It stung. My lungs felt like they couldn't get enough air. And I couldn't even answer his call this morning. He wouldn't tell me about it. He had no reason to. We weren't anything but friends. I know that. And he knows that. But it still hurts.

I had this idea in my head. And people will tell you to dream and imagine all you want. But honestly, it ruins you. It tears things apart. Because you have this idea of how it should be, but it isn't that way.

I did end up calling him back. His raspy voice filled my ears, and I wanted so badly to smile. But I couldn't. I couldn't forget what happened. We talked like always. He seemed happy. But he knew that something was wrong. So of course he asked. But how could I tell him? I told him everything was fine. But it wasn't. I was hurt, and I couldn't tell him about it. So I lied. But he knew it wasn't the truth. So I lied again, and this time he believed it.

Truth is, I didn't have to ask him if it happened. I know it happened. I know him better than anyone. I just know. He may deny it if I asked, but it happened. I could hear it in his voice. But how could I blame him? I couldn't.

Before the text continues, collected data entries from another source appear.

(** A token that is no key, met when the active argument has fixed arity and
    has consumed that many tokens, ends the parse with TooManyInputs. *)
Lemma parse_token_too_many len nfinal pos el w st :
  final_registered st ->
  index_ st !! el = None ->
  fixed_le (active w) (consumed w) = true ->
  exists f, parse_token len nfinal pos el w st = (Fail f, st) /\
            error_kind f = Some TooManyInputs.
Proof.
  intros Hr Hi Hle. unfold parse_token. unfold bind at 1. unfold index_count.
  rewrite Hi; simpl. rewrite Hle; simpl.
  destruct (argumentError_fails TooManyInputs
              ("attempt to pass too many inputs to " +:+ canonicalName (active w)) true st Hr)
    as [f [Hf Hk]].
  exists f. split; [|exact Hk].
  now rewrite (bind_fail _ _ _ _ _ Hf).
Qed.

Lemma set_app_name_fields argv st :
  exists nm, set_app_name argv st = (Ok tt, after (appName nm) st).
Proof.
  unfold set_app_name. destruct argv as [|first rest].
  - exists (app_name_ st). now destruct st.
  - destruct (empty_string (app_name_ st) && ignore_first_ st).
    + eexists. reflexivity.
    + exists (app_name_ st). now destruct st.
Qed.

If he was happy then I should be too. And happy isn't sitting around mopping. It's having fun. So I called this guy.

His name is James. For a while now he has been trying to get me to date him. I refused. I love H. But I need someone else now. Someone who doesn't have a girlfriend. Someone to help me have fun.

James was my first. It wasn't romantic. It wasn't perfect. It was quick. It hurt. But it felt okay. It wasn't upset that I lost it to someone I don't love. That didn't matter to me. I wasn't upset that it wasn't great. He said it would be better the next. So I believed him.

By Monday everyone at school had heard about me and James dating. I wasn't sure at first. But I figured I had nothing to lose anyway. He's hot. And I don't not like him.

I haven't told Harry yet. But something tells me that he will figure it out soon. James likes to take a lot of pictures of us and post the on his pages. So I wasn't too surprised when I got a text from Harry.

It read: Nice boyfriend.

I laughed a little. He sounded pissed. What a stupid thing to be mad about.

Me: He's pretty great! :) x

H: Why didn't you tell me? :(

Me: You've been quite busy with Caroline. ;) xx

H: I always have time for you though.

Me: I just didn't think you would care. I'm sorry xx

H: I care about you. xx

Me: Okay.

H: Did you guys, you know?

Me: We did. Do, I guess.

H: Was he your first?

Me: You know he was.

H: I know.

H: Was it okay?

Me: Harry.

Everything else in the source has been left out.